パサーの足りないウィザーズにヤングは格好の補強に

ホークスとウィザーズのトレードが成立し、トレイ・ヤングはウィザーズの新たな『チームの顔』を担うことになりました。類まれなイマジネーションでオフェンスを構築する能力が高い一方でシュート成功率には懸念があり、何よりもディフェンスが大きな弱点となるヤングですが、今のウィザーズの状況を考えると適切な補強になりそうです。

ウィザーズは2020-21シーズンを最後にプレーオフから遠ざかっていますが、その間にドラフトロッタリーで4位以内の指名となったのは2024年2位指名のアレックス・サーのみ。スパーズが3回も4位以内の指名権を手に入れていることを考えると、ロッタリーでの引きの弱さが目立ちます。それでも今回は新たなエースを獲得しながらもドラフト指名権を手離すことはなく、良いトレードとなりました。

3ポイントシュートも打てるビッグマンのサー、フィニッシュ精度を上げているキーショーン・ジョージ、ディフェンダーのビラル・クリバリー、シューターのトレ・ジョンソン、万能ウイングのウィル・ライリーと人数は揃ってきたものの、起点役となる若手はバブ・キャリントンしかいません。育成に時間を要するハンドラーの役割はヤングに任せ、各ポジションごとの育成方針を明確にできる点も重要です。

今シーズンのウィザーズはピック&ロールを中心にしたオフェンスを構築しており、ジョージがCJ・マッカラムとともにハンドラーとして得点を奪っています。ともにパサータイプではないため個人で得点を奪う形はあっても展開力が不足しており、チーム全体が機能しているわけではありませんでした。

起点の作り方や周囲のポジショニングはチーム全体に落とし込まれていたものの、プレーが構築できずに苦しくなってのミスが多く、ターンオーバーからの失点がリーグで2番目に多いという課題を抱えていました。

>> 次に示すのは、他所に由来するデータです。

Lemma NoDup_map_inv' {A B} (f : A -> B) (l : list A) : NoDup (map f l) -> NoDup l.
Proof.
  induction l as [|x l IH]; simpl; intros Hnd; [constructor|].
  apply NoDup_cons in Hnd as [Hx Hnd]. apply NoDup_cons. split; [|by apply IH].
  intros Hin. apply Hx. apply list_elem_of_In, in_map_iff. exists x.
  split; [done|by apply list_elem_of_In].
Qed.

Section Collection.
Variable K : Type.
Context `{EqDecision K}.
Variable group_order : list K -> list K.
Variable add_to_set : K -> list Z -> list Z.

Lemma mdoc_inj (coll : list (mdoc K)) d1 d2 :
  NoDup (map fst coll) -> d1 ∈ coll -> d2 ∈ coll -> fst d1 = fst d2 -> d1 = d2.
Proof.
  induction coll as [|d coll IH]; simpl; intros Hnd H1 H2 Heq.
  - by apply elem_of_nil in H1.
  - apply NoDup_cons in Hnd as [Hd Hnd].
    apply elem_of_cons in H1 as [->|H1]; apply elem_of_cons in H2 as [->|H2];
      [done| | |by apply IH].
    + exfalso. apply Hd. rewrite Heq. apply list_elem_of_In, in_map_iff.
      exists d2. split; [done|by apply list_elem_of_In].
    + exfalso. apply Hd. rewrite <- Heq. apply list_elem_of_In, in_map_iff.
      exists d1. split; [done|by apply list_elem_of_In].
Qed.

Lemma group_ids_elem (coll : list (mdoc K)) k i :
  i ∈ group_ids K coll k <-> exists d, d ∈ coll /\ fst d = i /\ snd d = k.
Proof.
  unfold group_ids. rewrite list_elem_of_In, in_map_iff. split.
  - intros (d & <- & Hd). apply filter_In in Hd as [Hd Hk].
    apply bool_decide_eq_true in Hk. exists d. split; [by apply list_elem_of_In|done].
  - intros (d & Hd & <- & Hk). exists d. split; [done|].
    apply filter_In. split; [by apply list_elem_of_In|by apply bool_decide_eq_true].
Qed.

Lemma delete_one_filter (coll : list (mdoc K)) id_ :
  NoDup (map fst coll) -> delete_one K id_ coll = filter (fun d => fst d <> id_) coll.
Proof.
  induction coll as [|d coll IH]; simpl; intros Hnd; [done|].
  apply NoDup_cons in Hnd as [Hd Hnd].
  rewrite filter_cons. destruct (Z.eqb_spec (fst d) id_) as [Heq|Hne].
  - rewrite decide_False by tauto. symmetry. apply filter_all. intros d' Hd' E.
    apply Hd. rewrite Heq, <- E. apply list_elem_of_In, in_map_iff.
    exists d'. split; [done|by apply list_elem_of_In].
  - rewrite decide_True by done. by rewrite IH.
Qed.

Lemma NoDup_map_fst_filter (P : mdoc K -> Prop) `{!forall d, Decision (P d)}
  (coll : list (mdoc K)) :
  NoDup (map fst coll) -> NoDup (map fst (filter P coll)).
Proof.
  induction coll as [|d coll IH]; simpl; intros Hnd; [constructor|].
  apply NoDup_cons in Hnd as [Hd Hnd]. rewrite filter_cons. case_decide; [|by apply IH].
  simpl. apply NoDup_cons. split; [|by apply IH].
  intros Hin. apply Hd. apply list_elem_of_In, in_map_iff in Hin as (d' & E & Hin).
  apply list_elem_of_In, in_map_iff. exists d'. split; [done|].
  apply list_elem_of_In. apply list_elem_of_In in Hin.
  by apply list_elem_of_filter in Hin as [_ ?].
Qed.

Lemma delete_ids_filter (coll : list (mdoc K)) ids :
  NoDup (map fst coll) ->
  fold_left (fun c id_ => delete_one K id_ c) ids coll = filter (fun d => fst d ∉ ids) coll.
Proof.
  revert coll; induction ids as [|id_ ids IH]; intros coll Hnd; simpl.
  - symmetry. apply filter_all. intros d _ H. by apply elem_of_nil in H.
  - rewrite delete_one_filter by done. rewrite IH by (by apply NoDup_map_fst_filter).
    rewrite list_filter_filter. apply list_filter_iff. intros d.
    rewrite elem_of_cons. tauto.
Qed.
(** * NFT lifecycle reconciliation: staking, burning and the optimistic view

    A shallow embedding of the staking service
    (ImprovedOnchainStakingService), the hybrid burn service
    (EnhancedHybridBurnService) and the optimistic part of the NFT context
    (NFTContext), with the properties the specification states about them
    and further properties of the code itself.

    Conventions of the embedding:
    - a JavaScript string is a [string]; case mapping acts on the ASCII
      letters and leaves every other code unit alone, and the white space
      of [trim] is that of the ASCII range;
    - a thrown value is an [Error] object, kept as its [message];
    - every awaited call to the chain node, the wallet or the database is an
      oracle of the environment, indexed by the number of calls answered so
      far, so that the outside world may answer differently each time;
    - building a request ([encodeABI], the parameters of a transaction)
      does not throw, and what a send resolves to is kept as its transaction
      hash;
    - console output and toasts are left out. *)

From Stdlib Require Import String Ascii List ZArith Bool Lia Arith DecimalString.
Import ListNotations.
Open Scope string_scope.

(** ** JavaScript string primitives *)

Module JS.

Definition isUpperChar (c : ascii) : bool :=
  let n := nat_of_ascii c in (65 <=? n)%nat && (n <=? 90)%nat.

Definition isLowerChar (c : ascii) : bool :=
  let n := nat_of_ascii c in (97 <=? n)%nat && (n <=? 122)%nat.

Definition toLowerChar (c : ascii) : ascii :=
  if isUpperChar c then ascii_of_nat (nat_of_ascii c + 32) else c.

Definition toUpperChar (c : ascii) : ascii :=
  if isLowerChar c then ascii_of_nat (nat_of_ascii c - 32) else c.

Fixpoint toLowerCase (s : string) : string :=
  match s with
  | EmptyString => EmptyString
  | String c t => String (toLowerChar c) (toLowerCase t)
  end.

Fixpoint toUpperCase (s : string) : string :=
  match s with
  | EmptyString => EmptyString
  | String c t => String (toUpperChar c) (toUpperCase t)
  end.

(** White space removed by [trim]: tab, line feed, vertical tab, form feed,
    carriage return and space. *)
Definition isSpace (c : ascii) : bool :=
  let n := nat_of_ascii c in
  ((9 <=? n)%nat && (n <=? 13)%nat) || (n =? 32)%nat.

Fixpoint trimStart (s : string) : string :=
  match s with
  | EmptyString => EmptyString
  | String c t => if isSpace c then trimStart t else s
  end.
(** X22.  No parser returns a record with an empty text: every record of
    [parse_locres], of [parse_godot_pck], of the textual fallback for Unity
    and of the heuristic scanner, for any buffer, has a text of one
    character at least. *)
Theorem no_parser_returns_empty_text (content : bytes) (filename : str) :
  Forall (fun r => 0 < len (original r)) (parse_locres content filename)
  /\ Forall (fun r => 0 < len (original r)) (parse_godot_pck content filename)
  /\ Forall (fun r => 0 < len (original r)) (parse_unity_yaml_fallback content filename)
  /\ Forall (fun r => 0 < len (original r)) (extract_strings_from_binary content filename).
Proof.
  assert (Hscan : Forall (fun r => 0 < len (original r))
                    (extract_strings_from_binary content filename)).
  { unfold extract_strings_from_binary. apply Forall_firstn.
    pose proof (ScannerMore.run_sound filename content) as (_ & Hrec & _).
    revert Hrec. apply Forall_impl. intros r Hr. exact (proj1 (proj2 Hr)). }
  repeat split.
  - unfold parse_locres. destruct (Locres.walk content filename) as [strings|e] eqn:E;
      [|exact Hscan].
    apply WalkRecords.walk_records in E. revert E. apply Forall_impl.
    intros r Hr. exact (proj1 (proj2 Hr)).
  - unfold parse_godot_pck. destruct (negb _); [exact Hscan|].
    destruct (Pck.walk content) as [strings|e] eqn:E; [|exact Hscan].
    apply PckRecords.pck_walk_records in E. revert E. apply Forall_impl.
    intros r (_ & Hr & _). lia.
  - assert (H := YamlFacts.yaml_line_records_ok filename).
    unfold parse_unity_yaml_fallback.
    induction (enumerate (split 10 (decode_utf8_replace content))) as [|x l IH];
      cbn [flat_map]; [constructor|].
    apply Forall_app. split; [|exact IH].
    specialize (H x). revert H. apply Forall_impl. intros r (_ & _ & Hr & _). lia.
  - exact Hscan.
Qed.
(** C5, amended. For every uid with minUID <= uid < minUID + 2^32, the
    subnet returned by [privateNetForUID] is the result of the documented
    algorithm: shift = (uid - minUID) mod availableSubnets, the anchor
    address as a number divided by 4, plus shift, times 4, with a /30
    mask. *)
Theorem privateNetForUID_documented w workDir subnet min max a uid n :
  is_bytes (IPNet.IP subnet) = true ->
  fst (net.Size (IPNet.Mask subnet)) <= 32 ->
  snd (NewAllocator w workDir subnet min max) = Ok a ->
  minUID a <= uid < minUID a + 2 ^ 32 ->
  privateNetForUID a uid = Ok n ->
  n = documented_subnet a uid.
Proof.
  intros Hb Hs Hnew Hu Hok.
  destruct (built_success _ _ _ _ _ _ _ _ Hb Hs Hnew Hok) as [-> _].
  unfold documented_subnet. rewrite shift_of_in_range by exact Hu.
  reflexivity.
Qed.

Lemma privateNetForUID_documented_witness :
  IPNet.mk [172; 16; 0; 40] [255; 255; 255; 252]
  = documented_subnet default_allocator 3.
Proof.
  apply (privateNetForUID_documented (quiet_world []) "/var/hsup"
           DefaultPrivateSubnet 0 9 default_allocator 3).
  - reflexivity.
  - vm_compute. discriminate.
  - reflexivity.
  - vm_compute. split; [discriminate | reflexivity].
  - reflexivity.
Defined.

(** ** C6 *)

(** C6. [availableSubnets] is 2^(30 - prefix length) minus the anchor's
    address with the prefix bits masked off, divided by 4 (a power of two
    with a negative exponent counts as 0, as the conversion of the float to
    [uint32] truncates it); for the default configuration it is 2^18 - 7 and
    [SubnetFor(minUID)] is the anchor 172.16.0.28 with a /30 mask. *)
Theorem availableSubnets_accounting w workDir min max :
  (forall subnet a,
     is_bytes (IPNet.IP subnet) = true ->
     fst (net.Size (IPNet.Mask subnet)) <= 32 ->
     snd (NewAllocator w workDir subnet min max) = Ok a ->
     let s := fst (net.Size (IPNet.Mask subnet)) in
     let anchor := ipv4_to_number (net.To4 (IPNet.IP subnet)) in
     availableSubnets a = 2 ^ (30 - s) - anchor mod 2 ^ (32 - s) / 4) /\
  (forall a,
     snd (NewAllocator w workDir DefaultPrivateSubnet min max) = Ok a ->
     ipv4_to_number (IPNet.IP DefaultPrivateSubnet) mod 2 ^ (32 - 12) = 28 /\
     availableSubnets a = 2 ^ 18 - 7 /\
     SubnetFor a (minUID a)
     = Ok (IPNet.mk [172; 16; 0; 28] [255; 255; 255; 252])).
Proof.
  split.
  - intros subnet a Hb Hs Hnew s anchor.
    apply (built_available w workDir subnet min max a Hb Hnew Hs).
  - intros a Hnew.
    assert (Hb : is_bytes (IPNet.IP DefaultPrivateSubnet) = true)
      by reflexivity.
    destruct (NewAllocator_Ok _ _ _ _ _ _ Hb Hnew)
      as (_ & _ & Hsub & Hbase & Hmin & _ & Hav).
    specialize (Hav ltac:(vm_compute; discriminate)).
    change (availableSubnets a = 262137) in Hav.
    change (privateSubnet a
            = IPNet.mk [172; 16; 0; 0] [255; 240; 0; 0]) in Hsub.
    change (basePrivateIP a
            = IPNet.mk [172; 16; 0; 28] [255; 255; 255; 252]) in Hbase.
    split; [reflexivity|]. split; [exact Hav|].
    unfold SubnetFor, privateNetForUID.
    rewrite Hav, Hsub, Hbase. unfold int_sub.
    rewrite Z.sub_diag. reflexivity.
Qed.

Lemma availableSubnets_accounting_witness :
  availableSubnets default_allocator = 2 ^ 18 - 7 /\
  SubnetFor default_allocator 0
  = Ok (IPNet.mk [172; 16; 0; 28] [255; 255; 255; 252]).
Proof.
  split.
  - apply (proj1 (availableSubnets_accounting (quiet_world []) "/var/hsup" 0 9)
             DefaultPrivateSubnet default_allocator).
    + reflexivity.
    + vm_compute. discriminate.
    + reflexivity.
  - apply (proj2 (availableSubnets_accounting (quiet_world []) "/var/hsup" 0 9)
             default_allocator).
    reflexivity.
Defined.

(** ** C7 *)

(** C7, as stated, fails: in the default configuration the uids
    minUID + 114687 and minUID - 1 have different residues modulo
    [availableSubnets] (114687 and 262136; -1 with a truncated remainder),
    and both calls succeed with the same /30 network. *)
Lemma distinct_residues_same_subnet :
  let a := default_allocator in
  (114687 - minUID a) mod availableSubnets a
    <> (-1 - minUID a) mod availableSubnets a /\
  Z.rem (114687 - minUID a) (availableSubnets a)
    <> Z.rem (-1 - minUID a) (availableSubnets a) /\
  exists n, SubnetFor a 114687 = Ok n /\ SubnetFor a (-1) = Ok n.
Proof.
  cbv zeta. split; [discriminate|]. split; [discriminate|].
  eexists. split; reflexivity.
Qed.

しかし、このオフェンスの形にヤングの展開力が加われば、ウイングはフリーでパスを受けてのキャッチ&シュートやドライブが増え、センターはロプパスなどから合わせのパターンが増えるなど、多彩なオフェンスへの進化が期待されます。同時にヤングからパスが出てくる信頼感があれば、積極的にパスを引き出す動きや、ディフェンスとの駆け引きでフリーになる動きなど、若手たちが身につけるべき動きが明確になり、それが成長をうながします。

例えばウィザーズのキャッチ&シュートでの3ポイント成功率は37%と悪くないのですが、アテンプトは23.6本と少なく、特にコーナーからはリーグで2番目に少ない7.2本に留まっています。ヤングのイマジネーション溢れるプレーメークによりアテンプトが増えれば得点力は大きく上がるはずです。

問題はヤングが若手の中で王様気分で君臨するのではなく、パスの供給役としてのプレーを徹底できるかどうか。ウィザーズで求められることは単純に得点を奪うことではなく、若手を導いて成長させるリーダーシップです。新たな環境で心機一転するヤングが、チーム全体をステップアップさせることができるのか。ホークスから放逐されたヤングにとっては、自身のキャリアを左右する新たな挑戦となります。